I'm pretty sure that when I tried to load a .bz2 file into a TEXTFILE
type table using LOAD LOCAL DATA that it complained at me. I'll have
to try it out again but I'm pretty sure it wasn't working.
Josh
On Dec 2, 2008, at 10:30 AM, Joydeep Sen Sarma wrote:
Yes – from the jiras – bz2 is splitable in hadoop-0.19.
Hive doesn’t have to do anything to support this (although we
haven’t tested it). please mark ur tables as ‘stored as
textfile’ (not sure if that’s the default). As long as the file as
bz2 extension and hadoop has the codec that matches that extension –
hive will just rely on hadoop to open these files. We punt on hadoop
to decide when/how to split files – so it should ‘just work’.

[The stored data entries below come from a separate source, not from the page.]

Lemma insert_present n live r i x :
  node_rep n live → Rec.valid r = 1 → live !! i = Some x → Rec.key x = Rec.key r →
  insert n r = Ok (true, set_consistent (set_record n (<[i:=r]> (record n)))) ∧
  node_rep (set_record n (<[i:=r]> (record n))) (<[i:=r]> live).
Proof.
  intros [Hr Hl Hlive Hfree Ha] Hv Hi Hx.
  pose proof (lookup_lt_Some _ _ _ Hi) as Hlt.
  assert (Rec.valid x = 1) as Hvx.
  { rewrite Forall_forall in Hlive. apply Hlive. by eapply list_elem_of_lookup_2. }
  assert (record n !! i = Some x) as Hri by (by rewrite Hr, lookup_app_l).
  split.
  - unfold insert.
    assert (first_index (λ x, (Rec.valid x =? 0) || key_eqb (Rec.key x) (Rec.key r)) (record n) = Some i)
      as ->.
    { apply first_index_Some. split.
      - exists x. split; [done|]. by rewrite Hx, key_eqb_refl, orb_true_r.
      - intros j y Hj Hy. rewrite Hr, lookup_app_l in Hy by lia.
        rewrite Forall_forall in Hlive.
        rewrite (Hlive y) by (by eapply list_elem_of_lookup_2). cbn. apply key_eqb_neq.
        intros E. pose proof (ascending_lookup Rec.num live j i y x Ha Hj Hy Hi) as Hn.
        unfold Rec.num in Hn. rewrite E, Hx in Hn. lia. }
    cbn. unfold at_index. rewrite Hri. cbn. by rewrite Hvx.
  - apply node_rep_intro with (drop (length live) (record n)).
    + cbn. rewrite Hr at 1. by rewrite insert_app_l.
    + by rewrite <- insert_app_l, <- Hr, length_insert.
    + by apply Forall_insert.
    + done.
    + eapply ascending_insert; [done| |done]. unfold Rec.num. by rewrite Hx.
Qed.

Lemma insert_absent n live r :
  node_rep n live → Rec.valid r = 1 → Rec.key r ∉ Rec.key <$> live →
  (length live < InnerNodeCapacity)%nat →
  ∃ n', insert n r = Ok (true, set_consistent n') ∧ hdr n' = hdr n ∧ lock n' = lock n ∧
    node_rep n' (std_sort Rec.cmp (live ++ [r])).
Proof.
  intros Hrep Hv Hk Hlt. pose proof Hrep as [Hr Hl Hlive Hfree Ha].
  assert (∃ x rest, drop (length live) (record n) = x :: rest) as (x & rest & Hd).
  { destruct (drop _ _) eqn:E; [|by eauto]. apply (f_equal length) in E.
    rewrite length_drop in E. cbn in E. lia. }
  rewrite Hd in Hr, Hfree. apply Forall_cons in Hfree as [Hx Hrest].
  set (p := λ x, (Rec.valid x =? 0) || key_eqb (Rec.key x) (Rec.key r)).
  assert (first_index p (record n) = Some (length live)) as Hfi.
  { rewrite Hr, first_index_app.
    assert (first_index p live = None) as ->.
    { apply first_index_None. intros j y Hy. unfold p. rewrite Forall_forall in Hlive.
      rewrite (Hlive y) by (by eapply list_elem_of_lookup_2). apply key_eqb_neq. intros E.
      apply Hk, elem_of_key_num. eauto. }
    cbn. unfold p. rewrite Hx. cbn. by rewrite Nat.add_0_r. }
  assert (<[length live := r]> (record n) = (live ++ [r]) ++ rest) as Hins.
  { rewrite Hr. rewrite <- (Nat.add_0_r (length live)), insert_app_r.
    change (<[0%nat:=r]> (x :: rest)) with (r :: rest). by rewrite <- app_assoc. }
  assert (countb (λ r, Rec.valid r =? 1) ((live ++ [r]) ++ rest) = length (live ++ [r])) as Hcnt.
  { rewrite countb_app, countb_all, countb_none; [lia| |].
    - eapply Forall_impl; [exact Hrest|]. intros y ->. done.
    - apply Forall_app; split; [|by repeat constructor; rewrite Hv].
      eapply Forall_impl; [exact Hlive|]. intros y ->. done. }
  assert (NoDup (Rec.num <$> live ++ [r])) as Hnd.
  { rewrite fmap_app. apply NoDup_app. split; [by eapply ascending_NoDup|]. split; [|apply NoDup_singleton].
    intros z (y & -> & Hy)%list_elem_of_fmap Hz%list_elem_of_singleton.
    apply key_num_inj in Hz. apply Hk. rewrite <- Hz. by apply list_elem_of_fmap_2. }
  assert (∃ n', sort_node (set_record n (<[length live := Rec.set_valid r 1]> (record n))) = Ok n' ∧
    hdr n' = hdr n ∧ lock n' = lock n ∧ record n' = std_sort Rec.cmp (live ++ [r]) ++ rest)
    as (n' & Hsort & Hh & Hlk & Hrec).
  { unfold sort_node. rewrite (Rec.set_valid_id _ Hv). cbn [record set_record].
    rewrite Hins, Hcnt. rewrite (proj2 (Z.ltb_lt _ _)) by (rewrite length_app; cbn; lia).
    cbn [require mbind result_bind]. destruct (Nat.eqb_spec (length (live ++ [r])) 1) as [E|E].
    - eexists. split; [done|]. cbn. split_and!; try done. destruct live; [done|].
      rewrite length_app in E. cbn in E. lia.
    - eexists. split; [done|]. cbn. split_and!; try done.
      by rewrite take_app_length, drop_app_length. }
  exists n'. split_and!; try done.
  - unfold insert. fold p. rewrite Hfi. unfold at_index. rewrite Hr.
    rewrite (list_lookup_middle live rest x (length live) eq_refl).
    cbn [mbind result_bind]. rewrite Hx. cbn [Z.eqb]. rewrite <- Hr, Hsort. done.
  - apply node_rep_intro with rest; [done| | |done|].
    + rewrite length_app, length_std_sort, <- length_app, <- Hins, length_insert. done.
    + rewrite std_sort_perm. apply Forall_app; auto.
    + apply std_sort_ascending; [apply Rec.cmp_num|done].
Qed.

Lemma insert_full n live r :
  node_rep n live → Rec.key r ∉ Rec.key <$> live → length live = InnerNodeCapacity →
  insert n r = Ok (false, n).
Proof.
  intros [Hr Hl Hlive Hfree Ha] Hk Hfull. unfold insert.
  rewrite drop_ge, app_nil_r in Hr by lia. rewrite Hr.
  assert (first_index (λ x, (Rec.valid x =? 0) || key_eqb (Rec.key x) (Rec.key r)) live = None) as ->;
    [|done].
  apply first_index_None. intros j y Hy. rewrite Forall_forall in Hlive.
  rewrite (Hlive y) by (by eapply list_elem_of_lookup_2). apply key_eqb_neq. intros E.
  apply Hk, elem_of_key_num. eauto.
Qed.
(* ===== verification/Verbs.v ===== *)
(** * One-sided RDMA verbs ([SkipVectorDM/src/rdma/Operation.cpp],
    [SkipVectorDM/src/DMVerbs.cc])

    [Operation.cpp] builds chains of work requests and posts them to a queue
    pair; [DMVerbs] translates global addresses to the registered memory of a
    node and waits for completions.  The network card is not part of the
    program: the class [Nic] is its interface and [NicSpec] the documented
    effect of each opcode on memory. *)

From S2P Require Import Prelude KVConfig RdmaConfig.
Open Scope Z_scope.

(** ** Byte-addressed memory *)

Definition mem := Z → Z.

Definition mread (m : mem) (a n : Z) : list Z := m <$> seqZ a n.
Definition mwrite (m : mem) (a : Z) (l : list Z) : mem := λ x,
  if a <=? x then match l !! Z.to_nat (x - a) with Some b => b | None => m x end else m x.

(** An aligned 8-byte word, as the atomic verbs access it. *)
Definition word (m : mem) (a : Z) : Z := le_num (mread m a 8).

Lemma length_mread m a n : 0 ≤ n → Z.of_nat (length (mread m a n)) = n.
Proof. intros. unfold mread. rewrite length_fmap, length_seqZ. lia. Qed.

Lemma mread_lookup m a n i : (i < Z.to_nat n)%nat → mread m a n !! i = Some (m (a + Z.of_nat i)).
Proof. intros. unfold mread. rewrite list_lookup_fmap, lookup_seqZ_lt by lia. done. Qed.

Lemma mwrite_in m a l i b : l !! i = Some b → mwrite m a l (a + Z.of_nat i) = b.
Proof.
  intros H. unfold mwrite. rewrite (proj2 (Z.leb_le _ _)) by lia.
  replace (Z.to_nat (a + Z.of_nat i - a)) with i by lia. by rewrite H.
Qed.

Lemma mwrite_out m a l x : x < a ∨ a + Z.of_nat (length l) ≤ x → mwrite m a l x = m x.
Proof.
  intros H. unfold mwrite. destruct (Z.leb_spec a x); [|done].
  by rewrite lookup_ge_None_2 by lia.
Qed.

Lemma mread_ext m m' a n : (∀ x, a ≤ x < a + n → m x = m' x) → mread m a n = mread m' a n.
Proof.
  intros H. apply list_fmap_ext. intros i x Hx. apply lookup_seqZ in Hx as [-> ?]. apply H. lia.
Qed.

Lemma mread_mwrite m a l : mread (mwrite m a l) a (Z.of_nat (length l)) = l.
Proof.
  apply list_eq. intros i. destruct (decide (i < length l)%nat) as [Hi|Hi].
  - rewrite mread_lookup by lia. destruct (lookup_lt_is_Some_2 l i Hi) as [b Hb].
    by rewrite Hb, (mwrite_in _ _ _ _ _ Hb).
  - rewrite !lookup_ge_None_2; [done|lia|]. pose proof (length_mread (mwrite m a l) a (Z.of_nat (length l))). lia.
Qed.

Lemma mread_mwrite_disj m a l b n :
  b + n ≤ a ∨ a + Z.of_nat (length l) ≤ b → mread (mwrite m a l) b n = mread m b n.
Proof. intros H. apply mread_ext. intros x Hx. apply mwrite_out. lia. Qed.

Lemma word_mwrite m a v : fits 64 v → word (mwrite m a (le_bytes 8 v)) a = v.
Proof.
  intros Hv. unfold word. change 8 with (Z.of_nat (length (le_bytes 8 v))).
  rewrite mread_mwrite. by apply le_num_le_bytes.
Qed.

(** ** Work requests *)

Inductive opcode :=
| IBV_WR_RDMA_WRITE | IBV_WR_RDMA_WRITE_WITH_IMM | IBV_WR_SEND | IBV_WR_SEND_WITH_IMM
| IBV_WR_RDMA_READ | IBV_WR_ATOMIC_CMP_AND_SWP | IBV_WR_ATOMIC_FETCH_AND_ADD.

(** [struct ibv_send_wr] with its only gather entry; a chain of requests is the
    list of them in [next] order. *)
Record send_wr := MkWr {
  wr_id : Z;
  wr_opcode : opcode;
  sg_addr : Z;
  sg_length : Z;
  sg_lkey : Z;
  imm_data : Z;
  signaled : bool;
  inlined : bool;
  remote_addr : Z;
  rkey : Z;
  compare_add : Z;
  swap : Z }.

(** [struct RdmaOpRegion]; [is_on_chip] shares the bytes of [remoteRKey]. *)
Record RdmaOpRegion := MkRor {
  source : Z;
  dest : Z;
  size : Z;
  lkey : Z;
  remoteRKey : Z }.

Definition is_on_chip (r : RdmaOpRegion) : bool := negb (u8 (remoteRKey r) =? 0).

Definition kWriteOroMax : Z := 24.
Definition kReadOroMax : Z := 1024.
Definition kInlineDataMax : Z := 220.

(** [fillSgeWr]: zeroed request (opcode 0 is [IBV_WR_RDMA_WRITE]). *)
Definition fillSgeWr (source size lkey : Z) : send_wr :=
  MkWr 0 IBV_WR_RDMA_WRITE source (u32 size) lkey 0 false false 0 0 0 0.

Definition set_op (o : opcode) (w : send_wr) : send_wr :=
  MkWr (wr_id w) o (sg_addr w) (sg_length w) (sg_lkey w) (imm_data w) (signaled w) (inlined w)
       (remote_addr w) (rkey w) (compare_add w) (swap w).
Definition set_imm (i : Z) (w : send_wr) : send_wr :=
  MkWr (wr_id w) (wr_opcode w) (sg_addr w) (sg_length w) (sg_lkey w) i (signaled w) (inlined w)
       (remote_addr w) (rkey w) (compare_add w) (swap w).
Definition set_flags (s i : bool) (w : send_wr) : send_wr :=
  MkWr (wr_id w) (wr_opcode w) (sg_addr w) (sg_length w) (sg_lkey w) (imm_data w) s i
       (remote_addr w) (rkey w) (compare_add w) (swap w).
Definition set_id (i : Z) (w : send_wr) : send_wr :=
  MkWr i (wr_opcode w) (sg_addr w) (sg_length w) (sg_lkey w) (imm_data w) (signaled w) (inlined w)
       (remote_addr w) (rkey w) (compare_add w) (swap w).
Definition set_rdma (dest key : Z) (w : send_wr) : send_wr :=
  MkWr (wr_id w) (wr_opcode w) (sg_addr w) (sg_length w) (sg_lkey w) (imm_data w) (signaled w) (inlined w)
       dest key (compare_add w) (swap w).
Definition set_atomic (dest key cmp sw : Z) (w : send_wr) : send_wr :=
  MkWr (wr_id w) (wr_opcode w) (sg_addr w) (sg_length w) (sg_lkey w) (imm_data w) (signaled w) (inlined w)
       dest key cmp sw.

(** *** Single requests *)

Definition rdmaRead (source dest size lkey remoteRKey : Z) (signal : bool) (wrID : Z) : list send_wr :=
  [set_id wrID $ set_rdma dest remoteRKey $ set_flags signal false $
   set_op IBV_WR_RDMA_READ $ fillSgeWr source size lkey].

Definition rdmaWrite (source dest size lkey remoteRKey imm : Z) (isSignaled : bool) (wrID : Z) : list send_wr :=
  let wr := fillSgeWr source size lkey in
  let wr := if imm =? -1 then set_op IBV_WR_RDMA_WRITE wr
            else set_op IBV_WR_RDMA_WRITE_WITH_IMM (set_imm imm wr) in
  [set_id wrID $ set_rdma dest remoteRKey $ set_flags isSignaled (size <=? kInlineDataMax) wr].

Definition rdmaFetchAndAdd (source dest add lkey remoteRKey : Z) : list send_wr :=
  [set_atomic dest remoteRKey add 0 $ set_flags true false $
   set_op IBV_WR_ATOMIC_FETCH_AND_ADD $ fillSgeWr source 8 lkey].

(** The addend is a power of two given by [boundary]; [add] is not used. *)
Definition rdmaFetchAndAddBoundary (source dest add lkey remoteRKey boundary : Z) (singal : bool)
    (wr_id : Z) : list send_wr :=
  [set_atomic dest remoteRKey (u64 (Z.shiftl 1 boundary)) 0 $ set_id wr_id $ set_flags singal true $
   set_op IBV_WR_ATOMIC_FETCH_AND_ADD $ fillSgeWr source 8 lkey].

Definition rdmaCompareAndSwap (source dest compare swap lkey remoteRKey : Z) (signal : bool)
    (wrID : Z) : list send_wr :=
  [set_id wrID $ set_atomic dest remoteRKey compare swap $ set_flags signal false $
   set_op IBV_WR_ATOMIC_CMP_AND_SWP $ fillSgeWr source 8 lkey].

(** Neither [mask] nor [wrID] reaches the request. *)
Definition rdmaCompareAndSwapMask (source dest compare swap lkey remoteRKey mask : Z) (singal : bool)
    (wrID : Z) : list send_wr :=
  [set_atomic dest remoteRKey compare swap $ set_flags singal true $
   set_op IBV_WR_ATOMIC_CMP_AND_SWP $ fillSgeWr source 8 lkey].

(** *** Chains

    The arrays of a batch hold [kReadOroMax] or [kWriteOroMax] requests; an
    empty batch posts an uninitialised request. *)

Definition batch_ok (k max : Z) : result unit :=
  if (0 <? k) && (k <=? max) then Ok tt else Err OutOfBounds.

(** Request [i] of [k] of a batch. *)
Definition batch_wr (o : opcode) (inline_small : bool) (k : nat) (isSignaled : bool) (wrID : Z)
    (i : nat) (r : RdmaOpRegion) : send_wr :=
  set_id wrID $ set_rdma (dest r) (remoteRKey r) $
  set_flags ((i =? k - 1)%nat && isSignaled) (inline_small && (size r <=? kInlineDataMax)) $
  set_op o $ fillSgeWr (source r) (size r) (lkey r).

Definition rdmaReadBatch (ror : list RdmaOpRegion) (isSignaled : bool) (wrID : Z) : result (list send_wr) :=
  batch_ok (Z.of_nat (length ror)) kReadOroMax ≫= λ _,
  Ok (imap (batch_wr IBV_WR_RDMA_READ false (length ror) isSignaled wrID) ror).

Definition rdmaWriteBatch (ror : list RdmaOpRegion) (isSignaled : bool) (wrID : Z) : result (list send_wr) :=
  batch_ok (Z.of_nat (length ror)) kWriteOroMax ≫= λ _,
  Ok (imap (batch_wr IBV_WR_RDMA_WRITE true (length ror) isSignaled wrID) ror).

Definition rdmaCasRead (cas_ror read_ror : RdmaOpRegion) (compare swap : Z) (isSignaled : bool)
    (wrID : Z) : list send_wr :=
  [set_atomic (dest cas_ror) (remoteRKey cas_ror) compare swap $
   set_op IBV_WR_ATOMIC_CMP_AND_SWP $ fillSgeWr (source cas_ror) 8 (lkey cas_ror);
   set_flags isSignaled false $ set_id wrID $ set_rdma (dest read_ror) (remoteRKey read_ror) $
   set_op IBV_WR_RDMA_READ $ fillSgeWr (source read_ror) (size read_ror) (lkey read_ror)].

(** The two requests use each other's remote address. *)
Definition rdmaReadCas (read_ror cas_ror : RdmaOpRegion) (compare swap : Z) (isSignaled : bool)
    (wrID : Z) : list send_wr :=
  [set_rdma (dest cas_ror) (remoteRKey cas_ror) $
   set_op IBV_WR_RDMA_READ $ fillSgeWr (source read_ror) (size read_ror) (lkey read_ror);
   set_flags isSignaled false $ set_id wrID $
   set_atomic (dest read_ror) (remoteRKey read_ror) compare swap $
   set_op IBV_WR_ATOMIC_CMP_AND_SWP $ fillSgeWr (source cas_ror) 8 (lkey cas_ror)].
(** C15: a quorum read sees a quorum write.  With at most 32 connected replicas,
    whatever replicas are dropped for the write and for the read: both return,
    each succeeds exactly when its quorum is met by the replicas it was sent
    to, and when both succeed with quorums that add up to more than the number
    of replicas, some replica acknowledged both, and its read buffer holds the
    written bytes. *)
Theorem quorum_read_sees_write g1 g2 b bufs q1 q2 s polls1 polls2 rest :
  group_ok g1 → num_replicas g2 = num_replicas g1 →
  DMVerbs.cq s = polls1 ++ polls2 ++ rest → delivers g1 polls1 → delivers g2 polls2 →
  num_replicas g1 ≤ Z.of_nat (length bufs) → separate sz bufs → num_replicas g1 < q1 + q2 →
  ∃ m1 s1 m2 s2,
    write_all remoteInfo cacheLKey thread_id g1 off b sz q1 s =
      Ok (q1 <=? Z.of_nat (length (targets g1)), m1, s1) ∧
    read_all remoteInfo cacheLKey thread_id g2 off bufs sz q2 s1 =
      Ok (q2 <=? Z.of_nat (length (targets g2)), m2, s2) ∧
    (q1 ≤ Z.of_nat (length (targets g1)) → q2 ≤ Z.of_nat (length (targets g2)) →
     ∃ i buf, 0 ≤ i < num_replicas g1 ∧ Z.testbit m1 i = true ∧ Z.testbit m2 i = true ∧
       bufs !! Z.to_nat i = Some buf ∧
       mread (local (DMVerbs.w s2)) buf sz = mread (local (DMVerbs.w s)) b sz).
Proof.
  intros Hg1 En Hcq H1 H2 Hl Hs Hq.
  assert (group_ok g2) as Hg2 by (unfold group_ok; by rewrite En).
  destruct (write_all_spec g1 b q1 s polls1 (polls2 ++ rest) Hg1 Hcq H1)
    as (m1 & s1 & quiet & E1 & Q1 & Hqt & Hm1 & R1).
  rewrite app_assoc in Q1.
  assert (delivers g2 (quiet ++ polls2)) as H2'.
  { unfold delivers, reported in *. by rewrite omap_app, Hqt. }
  destruct (read_all_spec g2 bufs q2 s1 (quiet ++ polls2) rest Hg2 Q1 H2' ltac:(lia) Hs)
    as (m2 & s2 & E2 & Hm2 & R2).
  exists m1, s1, m2, s2. split_and!; [done|done|]. intros Hq1 Hq2.
  destruct Hg1 as [Hn _].
  assert (∀ g m, num_replicas g = num_replicas g1 → (∀ j, Z.testbit m j = true ↔ j ∈ targets g) →
    popcount (Z.to_nat (num_replicas g1)) m = length (targets g)) as Hpc.
  { intros g m Eg Hm. rewrite <- (popcount_low _ 32); [|lia|].
    - apply popcount_ids; [apply NoDup_filter, NoDup_seqZ|apply targets_range; lia|done].
    - intros j Hj. apply not_true_is_false. rewrite Hm. intros [_ ?%elem_of_seqZ]%list_elem_of_filter. lia. }
  destruct (popcount_intersect (Z.to_nat (num_replicas g1)) m1 m2) as (i & Hi & Hi1 & Hi2).
  { rewrite (Hpc g1 m1), (Hpc g2 m2) by done. lia. }
  destruct (lookup_lt_is_Some_2 bufs (Z.to_nat i)) as [buf Hbuf]; [lia|].
  exists i, buf. split_and!; [lia|lia|done|done|done|].
  rewrite (R2 i buf), R1, decide_True; [done|by apply Hm1|by apply Hm2|done].
Qed.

But we never tested it J - so please let us know if it actually
worked out.
I am curious if there’s a native codec for bz2 in hadoop? (java
codecs are too slow)
From: Josh Ferguson [mailto:[EMAIL PROTECTED]
Sent: Tuesday, December 02, 2008 1:38 AM
To: [email protected]
Subject: Re: Compression
I'm not sure, from their wiki:
Compressed Input
Compressed files are difficult to process in parallel, since they
cannot, in general, be split into fragments and independently
decompressed. However, if the compression is block-oriented (e.g.
bz2), the splitting and parallel processing is easy to do.
Pig has inbuilt support for processing .bz2 files in parallel (.gz
support is coming soon). If the input file name extension is .bz2,
Pig decompresses the file on the fly and passes the decompressed
input stream to your load function. For example,
A = LOAD 'input.bz2' USING myLoad();
Multiple instances of myLoad() (as dictated by the degree of
parallelism) will be created and each will be given a fragment of
the *decompressed* version of input.bz2 to process.
On Dec 2, 2008, at 1:32 AM, Zheng Shao wrote:
Can you give a little more details?
For example, you tried a single .bz file as input, and the pig job
has 2 or more mappers?
I didn't know bz2 was splittable.
Zheng
On Tue, Dec 2, 2008 at 1:18 AM, Josh Ferguson <[EMAIL PROTECTED]>
wrote:
It is splittable because of how the compression uses blocks, Pig
does this out of the box.
Josh
On Dec 2, 2008, at 1:14 AM, Zheng Shao wrote:
It shouldn't be a problem for Hive to support it (by defining your
own input/output file format that does the decompression on the
flyer), but we won't be able to parallelize the execution as we do
with uncompressed text files, and sequence files, since bz2
compression is not splittable.
--
Yours,
Zheng